If you do enable Auto Export and you’ve been using the same destination folder all along, the safety prompt described in Safety above does not fire — Photo Export recognizes the folder from your existing records. You’ll only see the safety prompt if you point Auto Export at a destination Photo Export hasn’t been writing to before.

Switching between Mac App Store and GitHub builds

Section titled “Switching between Mac App Store and GitHub builds”

If you’re moving from one channel (Mac App Store or GitHub Releases) to the other:

  1. Install the new build.
  2. Pick your existing export folder.
  3. Expect the “Destination Has Unresolved Issues” banner (the two builds store their state separately — the new build sees the folder as unfamiliar). Click Resolve…Rebuild Records from Destination.
  4. After that completes, Auto Export (if enabled) and manual exports both recognize the previously-exported files and skip them as before.

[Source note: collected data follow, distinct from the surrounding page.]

(* ===== verification/Templates.v ===== *)
(** * Templates of mails

    [src/xconfess-backend/src/config/email.config.ts] and the rendering part of
    [email/email.service.ts]: which version of a template a mail is made of, and how
    values are put into it.  Objects used as maps are finite maps; what they inherit
    from [Object.prototype] is not modelled. *)
From S2P Require Import Prelude Numbers Json Dates Csv.
Open Scope Z_scope.

(** ** Data *)

Inductive LifecycleState := Draft | Canary | Active | Deprecated | Archived.
#[export] Instance LifecycleState_eq_dec : EqDecision LifecycleState.
Proof. solve_decision. Defined.
(** The types a variable is declared with; a value may have another. *)
Inductive JsType := TString | TNumber | TBoolean | TObject | TUndefined | TNull | TArray.
#[export] Instance JsType_eq_dec : EqDecision JsType.
Proof. solve_decision. Defined.
(** [src config/email.config.ts:11-14 EmailTemplateVariableSchema] *)
Record VariableSchema := { vs_required : list (string * JsType); vs_optional : option (list (string * JsType)) }.
(** [src config/email.config.ts:16-24 EmailTemplateVersion] *)
Record EmailTemplateVersion := {
  tv_version : string; tv_subject : string; tv_html : string; tv_text : string;
  tv_requiredVars : list string; tv_schema : option VariableSchema; tv_state : LifecycleState }.
#[export] Instance eta_Version : Eta EmailTemplateVersion := fun v => {|
  tv_version := tv_version v; tv_subject := tv_subject v; tv_html := tv_html v; tv_text := tv_text v;
  tv_requiredVars := tv_requiredVars v; tv_schema := tv_schema v; tv_state := tv_state v |}.
(** [src config/email.config.ts:26-30 EmailTemplateRollout] *)
Record EmailTemplateRollout := { tr_canaryVersion : option string; tr_canaryWeight : option jsnum; tr_killSwitch : option bool }.
#[export] Instance eta_Rollout : Eta EmailTemplateRollout := fun r => {|
  tr_canaryVersion := tr_canaryVersion r; tr_canaryWeight := tr_canaryWeight r; tr_killSwitch := tr_killSwitch r |}.
Definition no_rollout : EmailTemplateRollout := {| tr_canaryVersion := None; tr_canaryWeight := None; tr_killSwitch := None |}.
(** [src config/email.config.ts:32-38 EmailTemplateRegistry] *)
Record TemplateEntry := { te_activeVersion : string; te_versions : gmap string EmailTemplateVersion; te_rollout : option EmailTemplateRollout }.
#[export] Instance eta_Entry : Eta TemplateEntry := fun e => {|
  te_activeVersion := te_activeVersion e; te_versions := te_versions e; te_rollout := te_rollout e |}.
Definition TemplateRegistry := gmap string TemplateEntry.
(** [src config/email.config.ts:43-47 TemplateRolloutPolicy] *)
Record TemplateRolloutPolicy := { po_activeVersion : string; po_canaryVersion : option string; po_canaryPercent : option jsnum }.
Definition TemplateRolloutMap := gmap string TemplateRolloutPolicy.
(** [src email/email-template.errors.ts:1-4 EmailTemplateErrorCode] *)
Inductive EmailTemplateError :=
| TemplateNotFound (key : string)
| TemplateVersionNotFound (key version : string)
| ActiveVersionMissing (key version : string).

(** ** Which version *)

Definition kill_switch (e : TemplateEntry) : bool := default false (te_rollout e ≫= tr_killSwitch).
(** [Math.random() * 100 < weight]. *)
Definition below (roll : Q) (weight : jsnum) : bool := num_lt (Fin (roll * 100)%Q) weight.
Definition lookup_key (k : option string) (vs : gmap string EmailTemplateVersion) : option EmailTemplateVersion :=
  match k with Some k => if truthy k then vs !! k else None | None => None end.
Definition is_state (s : LifecycleState) (v : EmailTemplateVersion) : bool := bool_decide (tv_state v = s).
(** [src config/email.config.ts:58-99 resolveTemplate] *)
Definition resolveTemplate (registry : TemplateRegistry) (rolloutMap : TemplateRolloutMap) (templateKey : string) (roll : Q)
    : EmailTemplateError + (EmailTemplateVersion * bool) :=
  match registry !! templateKey with
  | None => inl (TemplateNotFound templateKey)
  | Some reg =>
      let policy := rolloutMap !! templateKey in
      let canaryKey := match policy ≫= po_canaryVersion with Some k => Some k | None => te_rollout reg ≫= tr_canaryVersion end in
      let canaryPct := match policy ≫= po_canaryPercent with
                       | Some x => x
                       | None => default (num_of_Z 0) (te_rollout reg ≫= tr_canaryWeight)
                       end in
      let activeKey := default (te_activeVersion reg) (po_activeVersion <$> policy) in
      let active := match te_versions reg !! activeKey with
                    | Some v => inr (v, false)
                    | None => inl (if truthy activeKey then TemplateVersionNotFound templateKey activeKey
                                   else ActiveVersionMissing templateKey (te_activeVersion reg))
                    end in
      match lookup_key canaryKey (te_versions reg) with
      | Some v => if negb (kill_switch reg) && is_state Canary v && below roll canaryPct then inr (v, true) else active
      | None => active
      end
  end.

(** ** Variables *)

(** [typeof value]. *)
Definition typeof (v : jsval) : JsType :=
  match v with
  | JUndef => TUndefined
  | JDate _ => TObject
  | JVal (JStr _) => TString
  | JVal (JNum _) => TNumber
  | JVal (JBool _) => TBoolean
  | JVal _ => TObject
  end.
(** [src email/email.service.ts:72-76 getActualType] *)
Definition getActualType (v : jsval) : JsType :=
  match v with JVal JNull => TNull | JVal (JArr _) => TArray | _ => typeof v end.
(** [src email/email.service.ts:78-92 normalizeSchema]; without optional variables they
    are the empty object. *)
Definition normalizeSchema (t : EmailTemplateVersion) : list (string * JsType) * list (string * JsType) :=
  (match tv_schema t with Some s => vs_required s | None => map (fun k => (k, TString)) (tv_requiredVars t) end,
   default [] (tv_schema t ≫= vs_optional)).
(** [src email/email.service.ts:42-47 TemplateVariableValidationViolation]; no type is
    expected of an unknown variable. *)
Inductive Violation :=
| Missing (key : string) (expected actual : JsType)
| Unknown_ (key : string) (actual : JsType)
| TypeMismatch (key : string) (expected actual : JsType).
Definition is_nullish (v : jsval) : bool := match v with JUndef | JVal JNull => true | _ => false end.
Definition type_of_key (k : string) (l : list (string * JsType)) : option JsType := snd <$> List.find (fun f => f.1 =s? k) l.
Definition check_required (vars : jsobj) (r : string * JsType) : list Violation :=
  let value := js_get r.1 vars in
  if is_nullish value then [Missing r.1 r.2 (getActualType value)]
  else if bool_decide (typeof value = r.2) then [] else [TypeMismatch r.1 r.2 (getActualType value)].
Definition check_given (required optional : list (string * JsType)) (f : string * jsval) : list Violation :=
  if negb (includes f.1 (map fst required ++ map fst optional)) then [Unknown_ f.1 (getActualType f.2)]
  else match type_of_key f.1 optional with
       | Some ty => if is_nullish f.2 || bool_decide (typeof f.2 = ty) then [] else [TypeMismatch f.1 ty (getActualType f.2)]
       | None => []
       end.
Definition violations (t : EmailTemplateVersion) (vars : jsobj) : list Violation :=
  let '(required, optional) := normalizeSchema t in
  concat (map (check_required vars) required) ++ concat (map (check_given required optional) vars).

(** ** Rendering *)

Definition name_char (c : Ascii.ascii) : bool := between "a"%char "z"%char c || between "A"%char "Z"%char c || between "0"%char "9"%char c || Ascii.eqb c "_"%char.
Fixpoint span_name (s : string) : string * string :=
  match s with
  | String c s' => if name_char c then let '(n, r) := span_name s' in (String c n, r) else ("", s)
  | "" => ("", "")
  end.
(** The name of a placeholder at the head of a text, and what follows it: the match of
    the pattern of [replaceVars]. *)
Definition placeholder (s : string) : option (string * string) :=
  if starts_with "{{" s then
    let '(name, rest) := span_name (trim_start (skip_str 2 s)) in
    let rest := trim_start rest in
    if truthy name && starts_with "}}" rest then Some (name, skip_str 2 rest) else None
  else None.
Inductive segment := Literal (c : Ascii.ascii) | Hole (name : string).
(** The text in the order of the matches; [k] characters belong to the last one. *)
Fixpoint segments (k : nat) (s : string) : list segment :=
  match s with
  | EmptyString => []
  | String c s' =>
      match k with
      | S k => segments k s'
      | O => match placeholder s with
             | Some (name, rest) => Hole name :: segments (String.length s' - String.length rest) s'
             | None => Literal c :: segments O s'
             end
      end
  end.
(** [String(v)] of a value that is not nullish. *)
Definition value_text (v : jsval) : string :=
  match v with JVal j => json_string j | JDate t => toISOString t | JUndef => "undefined" end.
Definition fill (encode : string -> string) (vars : jsobj) (g : segment) : string :=
  match g with
  | Literal c => String c EmptyString
  | Hole k => let v := js_get k vars in if is_nullish v then "" else encode (value_text v)
  end.
Fixpoint concat_str (l : list string) : string := match l with [] => "" | s :: l' => s +:+ concat_str l' end.
(** [src email/email.service.ts:161-166 replaceVars] *)
Definition replaceVars (vars : jsobj) (s : string) (encode : string -> string) : string := concat_str (map (fill encode vars) (segments O s)).
Definition html_entity (c : Ascii.ascii) : string :=
  if Ascii.eqb c "&"%char then "&amp;" else if Ascii.eqb c "<"%char then "&lt;" else if Ascii.eqb c ">"%char then "&gt;"
  else if Ascii.eqb c dquote then "&quot;" else if Ascii.eqb c "'"%char then "&#39;" else String c EmptyString.
(** [src utils/output-escape.ts:15-16 escapeHtml] of a text. *)
Fixpoint escapeHtml (s : string) : string := match s with EmptyString => EmptyString | String c s' => html_entity c +:+ escapeHtml s' end.
Definition line_break (c : Ascii.ascii) : bool := Ascii.eqb c "013"%char || Ascii.eqb c "010"%char.
(** Runs of line breaks become one space; [run] when the last character was one. *)
Fixpoint one_line (run : bool) (s : string) : string :=
  match s with
  | EmptyString => EmptyString
  | String c s' => if line_break c then (if run then one_line true s' else String " "%char (one_line true s')) else String c (one_line false s')
  end.
Record Rendered := { r_subject : string; r_html : string; r_text : string }.
(** [src email/email.service.ts:94-175 renderTemplate] *)
Definition renderTemplate (t : EmailTemplateVersion) (vars : jsobj) : list Violation + Rendered :=
  match violations t vars with
  | [] => inr {| r_subject := replaceVars vars (tv_subject t) (one_line false); r_html := replaceVars vars (tv_html t) escapeHtml;
                 r_text := replaceVars vars (tv_text t) (fun v => v) |}
  | vs => inl vs
  end.

(** ** Properties of rendering *)

Lemma concat_filter f l : (forall a b, f (a +:+ b) = f a +:+ f b) -> f "" = "" -> f (concat_str l) = concat_str (map f l).
Proof. intros Hf H0. induction l as [|s l IH]; [done|]. cbn. by rewrite Hf, IH. Qed.
Fixpoint str_filter (p : Ascii.ascii -> bool) (s : string) : string :=
  match s with EmptyString => EmptyString | String c s' => if p c then String c (str_filter p s') else str_filter p s' end.
Lemma str_filter_app p a b : str_filter p (a +:+ b) = str_filter p a +:+ str_filter p b.
Proof. induction a as [|c a IH]; [done|]. rewrite str_app_cons. cbn [str_filter]. destruct (p c); rewrite IH; [by rewrite str_app_cons|done]. Qed.
Lemma str_filter_none p s : str_forall (fun c => negb (p c)) s = true -> str_filter p s = "".
Proof. induction s as [|c s IH]; [done|]. cbn. intros [Hc Hs]%andb_true_iff. destruct (p c); [done|auto]. Qed.

Definition markup (c : Ascii.ascii) : bool :=
  Ascii.eqb c "<"%char || Ascii.eqb c ">"%char || Ascii.eqb c dquote || Ascii.eqb c "'"%char.
Lemma html_entity_no_markup c : str_forall (fun d => negb (markup d)) (html_entity c) = true.
Proof. destruct c as [[] [] [] [] [] [] [] []]; vm_compute; reflexivity. Qed.
Lemma escapeHtml_no_markup s : str_forall (fun d => negb (markup d)) (escapeHtml s) = true.
Proof. induction s as [|c s IH]; [done|]. cbn. by rewrite str_forall_app, html_entity_no_markup. Qed.
Lemma one_line_no_break s b : str_forall (fun d => negb (line_break d)) (one_line b s) = true.
Proof. revert b; induction s as [|c s IH]; intros b; [done|]. cbn. destruct (line_break c) eqn:Hc; [destruct b; cbn; apply IH|]. cbn. by rewrite Hc, IH. Qed.

(** The characters of a kind in a rendered part are those of its template, where the
    encoding leaves none of the kind in the values. *)
Definition literals (s : string) : string := concat_str (map (fun g => match g with Literal c => String c EmptyString | Hole _ => "" end) (segments O s)).
Lemma replaceVars_filter p vars s encode :
  (forall v, str_forall (fun c => negb (p c)) (encode v) = true) -> str_filter p (replaceVars vars s encode) = str_filter p (literals s).
Proof.
  intros He. unfold replaceVars, literals. rewrite !(concat_filter (str_filter p)) by (done || apply str_filter_app). rewrite !map_map.
  f_equal. apply map_ext. intros [c|k]; [done|]. cbn. destruct (is_nullish _); [done|]. by rewrite str_filter_none by done.
Qed.
Lemma violations_schema t vars : violations t vars = [] ->
  (forall k ty, (k, ty) ∈ (normalizeSchema t).1 -> typeof (js_get k vars) = ty /\ is_nullish (js_get k vars) = false)
  /\ (forall k v, (k, v) ∈ vars -> k ∈ map fst (normalizeSchema t).1 \/ k ∈ map fst (normalizeSchema t).2).
Proof.
  unfold violations. destruct (normalizeSchema t) as [req opt]. cbn [fst snd]. intros [H1 H2]%app_eq_nil. split.
  - intros k ty Hk. assert (check_required vars (k, ty) = []) as H.
    { revert H1 Hk. clear. induction req as [|r req IH]; cbn; [by intros _ ?%not_elem_of_nil|].
      intros [Ha Hb]%app_eq_nil [<-|Hk]%elem_of_cons; [done|auto]. }
    unfold check_required in H. cbn [fst snd] in H. destruct (is_nullish _) eqn:Hn; [done|].
    destruct (bool_decide_reflect (typeof (js_get k vars) = ty)); [done|discriminate].
  - intros k v Hk. assert (check_given req opt (k, v) = []) as H.
    { revert H2 Hk. generalize (check_given req opt). clear. intros f. induction vars as [|r l IH]; cbn; [by intros _ ?%not_elem_of_nil|].
      intros [Ha Hb]%app_eq_nil [<-|Hk]%elem_of_cons; [done|auto]. }
    unfold check_given in H. cbn [fst snd] in H. destruct (includes k _) eqn:Hi; [|done].
    apply includes_spec in Hi. by apply elem_of_app in Hi.
Qed.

If in 1.2.3 you chose Select Photos rather than full Photos access, that limited access carries over. The toolbar pill may read Action needed — limited Photos access once Auto Export is on; open Settings → Privacy & Security → Photos → Photo Export to grant full access if you want Auto Export to see your whole library, or leave it as is to keep Auto Export scoped to the selected subset.

  • Photo Export does not start a background scan of your library or destination on upgrade.
  • Auto Export does not turn itself on. You have to enable it explicitly.
  • The app does not delete, overwrite, or move any files at your destination — repeated for emphasis because it’s the most common worry.
  • macOS does not need you to re-grant Photos library access on upgrade. The granted access carries over.
  • The pill says Action needed — destination needs review and Settings → Auto Export shows the “Destination Has Unresolved Issues” banner. This is either the migration-conflict path (rare; both old and new record forms exist) or the safety-scan path (Auto Export turned on and pointed at a folder Photo Export hasn’t seen before). Both resolve through Settings → Auto Export — click Resolve…. Your destination files are not touched either way.
  • The pill says Action needed — limited Photos access. See the limited-library section above.
  • My manual exports look like they started over from zero. Open File → Import Existing Backup… (Cmd+Shift+I) to rebuild local records from the destination’s actual contents. This adopts existing files as already-exported and is the supported recovery path. Files on disk are unaffected.
  • Toolbar pill says “Action needed — no destination” — open Settings → Auto Export (click the pill) and the destination picker in the main window’s toolbar. Pick a writable folder.
  • “Action needed — destination needs review” — the safety scan found pre-existing files at the destination. Click Resolve… in Settings, then Use This Destination if those files are yours to keep.
  • “Action needed — pick what to export” — open Settings → Auto Export and tick at least one category.
  • Auto Export status stays at “Waiting” — usually the drive is disconnected or a manual export is in progress. The status row will tell you which. Reconnect the drive or wait for the manual run to finish.
  • A run failed but I fixed the underlying problem — open Settings → Export Issues and click Retry on the affected row. If the entire destination changed (e.g. the drive was reformatted), use File → Import Existing Backup… to rebuild the local records first.